A san cert for the following works (I used to have one like the following)


So, it can do multiple domains and do multiple wildcards in the cert but it cannot do one like the following.


I can provide the cert if you’d like proof

edit: blockquotes


Yep, this will work the same was as domainA.com and domainB.com in the same certificate works today.


Eventually, yes. We still need to do the implementation work. For now, if you want to try out the v2 API, you can try our testbed server, Pebble.


yes, please at first for 180 days. hopefuully !!


I’m in no way related to Let’s Encrypt, but I believe the 90-day expiration was a very deliberate decision, and I wouldn’t expect it to change. I feel your pain, I’m stuck maintaining a cert on GoDaddy shared hosting for a nonprofit I support. This means I have to paste the cert into cPanel every few months because GoDaddy shared hosting doesn’t support automated renewals. It’s somewhat unpleasant, but even so, I appreciate the 90-day validity period. Maintaining that quarterly is a really small price to pay.

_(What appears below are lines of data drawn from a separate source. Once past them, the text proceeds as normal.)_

(** * Semantic analysis of schema documents: [src/reader.ts]

    A shallow embedding of the reader of the dat-schema repository: the
    syntax tree that the GraphQL parser hands over, the directive
    specifications, the symbol maps, and the resolution of tables, columns
    and enumerations, followed by the properties of the resolution. *)

From Stdlib Require Import String List Bool ZArith Lia Permutation.
Import ListNotations.
Open Scope string_scope.
Open Scope list_scope.

Set Implicit Arguments.
Set Warnings "-register-all".

(** ** The syntax tree of the [graphql] package

    Only the parts of a node that the reader looks at are kept.  A node of the
    parser always has its [arguments], [directives], [fields] and [values]
    arrays (they are empty when the text has none), so they are lists here
    and the [?.] and [?? []] of the source have nothing to do. *)
Module AST.

(** [ValueNode]: the reader distinguishes [StringValue], [IntValue] and
    [ListValue]; the other kinds only ever fail a [kind] test.  An
    [IntValue] token is an optional minus sign and decimal digits, and the
    reader only uses [Number(value)], the integer it denotes. *)
Inductive ValueNode : Type :=
| StringValue (value : string)
| IntValue (value : Z)
| FloatValue (value : string)
| BooleanValue (value : bool)
| NullValue
| EnumValue (value : string)
| ListValue (values : list ValueNode)
| ObjectValue.

Record ArgumentNode : Type := mkArgument {
  arg_name : string;
  arg_value : ValueNode
}.

Record DirectiveNode : Type := mkDirective {
  dir_name : string;
  dir_arguments : list ArgumentNode
}.

Inductive TypeNode : Type :=
| NamedType (name : string)
| ListType (type : TypeNode)
| NonNullType (type : TypeNode).

Record FieldDefinitionNode : Type := mkField {
  field_name : string;
  field_description : option string;
  field_type : TypeNode;
  field_directives : list DirectiveNode
}.

Record ObjectTypeDefinitionNode : Type := mkObjectType {
  obj_name : string;
  obj_directives : list DirectiveNode;
  obj_fields : list FieldDefinitionNode
}.

Record EnumTypeDefinitionNode : Type := mkEnumType {
  enum_name : string;
  enum_directives : list DirectiveNode;
  enum_values : list string
}.

(** A top-level definition: the two kinds the reader accepts, and any other
    kind of the grammar, of which only the [kind] tag is kept. *)
Inductive DefinitionNode : Type :=
| EnumTypeDefinition (node : EnumTypeDefinitionNode)
| ObjectTypeDefinition (node : ObjectTypeDefinitionNode)
| OtherDefinition (kind : string).

Record DocumentNode : Type := mkDocument {
  definitions : list DefinitionNode
}.

(** What the [nodes] option of a [GraphQLError] points at. *)
Inductive NodeRef : Type :=
| AtDirective (d : DirectiveNode)
| AtArguments (args : list ArgumentNode)
| AtValue (v : ValueNode)
| AtName (name : string)
| AtType (t : TypeNode)
| AtField (f : FieldDefinitionNode)
| AtEnum (e : EnumTypeDefinitionNode)
| AtDefinition (d : DefinitionNode).

End AST.
Import AST.

(** ** Exceptions

    The reader throws [GraphQLError]s (a message, the offending node and, at
    one place, the error it wraps) and fails [assert.ok] calls.  An
    [AssertionError] is identified by the assertion that threw it. *)
Inductive Assertion : Type :=
| AssertRefTable          (* parseFieldNode: references?.table *)
| AssertRefDefNode        (* parseFieldNode: refDefNode *)
| AssertColumnType        (* parseFieldNode: the closing test of the type *)
| AssertIndexingArgs      (* getIndexingBase: the argument list *)
| AssertIndexingValue     (* getIndexingBase: first === 0 || first === 1 *)
| AssertIndexingDirective (* getIndexingBase: directive *)
| AssertTagsArgs          (* getTags: the argument list *)
| AssertTagsString        (* getTags: listValue.kind === 'StringValue' *)
| AssertRefArgs           (* referencesField: the argument list *)
| AssertFileArgs          (* getFileExtension: the argument list *)
| AssertFilesArgs         (* getFileGroupExtensions: the argument list *)
| AssertFilesString.      (* getFileGroupExtensions: listValue.kind *)

Inductive Error : Type :=
| GraphQLError (message : string) (nodes : option NodeRef)
               (originalError : option Error)
| AssertionError (site : Assertion).

(** The [nodes] and the [originalError] of an error; an [AssertionError]
    has neither. *)
Definition nodesOf (e : Error) : option NodeRef :=
  match e with
  | GraphQLError _ nodes _ => nodes
  | AssertionError _ => None
  end.

Definition originalErrorOf (e : Error) : option Error :=
  match e with
  | GraphQLError _ _ originalError => originalError
  | AssertionError _ => None
  end.

Inductive result (A : Type) : Type :=
| Ok (value : A)
| Throw (e : Error).
Arguments Ok {A} value.
Arguments Throw {A} e.

Definition bind {A B : Type} (m : result A) (k : A -> result B) : result B :=
  match m with
  | Ok a => k a
  | Throw e => Throw e
  end.

Declare Scope result_scope.
Delimit Scope result_scope with result.
Notation "x <- m ;; k" := (bind m (fun x => k))
  (at level 61, m at next level, right associativity) : result_scope.
Notation "m ;;; k" := (bind m (fun _ => k))
  (at level 61, right associativity) : result_scope.
Open Scope result_scope.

There is a very long thread about the certificate lifetime issue, starting back in 2015.

Please take any discussions about that aspect over to that thread.


Oh hot damn! That’s great news, great great great news in Let’s Encrypt secure socket layer developments!


Glad you’re excited about them! By next year, maybe we can think of them as transport layer security developments. :slight_smile:


Nothing but the best for a faster, more secure world wide web!


this actually adds more work

if you choose a random subdomain you still have to create a DNS record for it so it can point to a web server to pass the HTTP challenge

so if you are going to update the DNS wouldn’t it be easier to do it once?



this was discussed earlier on in the chain


Will ECDSA certificates be supported in wildcard at launch too?
Also, is there any word about launching a full EC CA?


You can get EC Certificates from Let’s Encrypt currently

Are you talking about an EC Intermediate?



First question is whether EC certificate support will continue with wildcard support.

Second question is in fact when EC intermediate/root will be rolled out.


ECDSA support is unrelated to wildcard issuance. There is no reason why wildcards would be limited to RSA.

Dedicated ECDSA roots and intermediates are scheduled for “Before September 1, 2017”, according to the Upcoming Features page.


Of course, DNS CAA issuewild will be respected, right?


You create a wildcard DNS entry once, then use that to do whatever HTTP validation.

In a lot of contexts (e.g., shared web hosting) it’s much easier to manipulate a web server than DNS.


I see no reason why it shouldn’t as CAA operates at the domain name level, at the same level as all your other DNS records.


Reading through the thread, will SAN be supported?


Although it’s often mistakenly thought of as an alias actually SANs (Subject Alternative Names) are a mandatory feature of all modern certificates in the Web PKI. So yes, as far as Let’s Encrypt is concerned a wildcard is just another SAN dnsName it will add to your cert if you prove control over the name and you will be able to have up to 100 of them in a cert or mix and match with ordinary fully qualified domain names.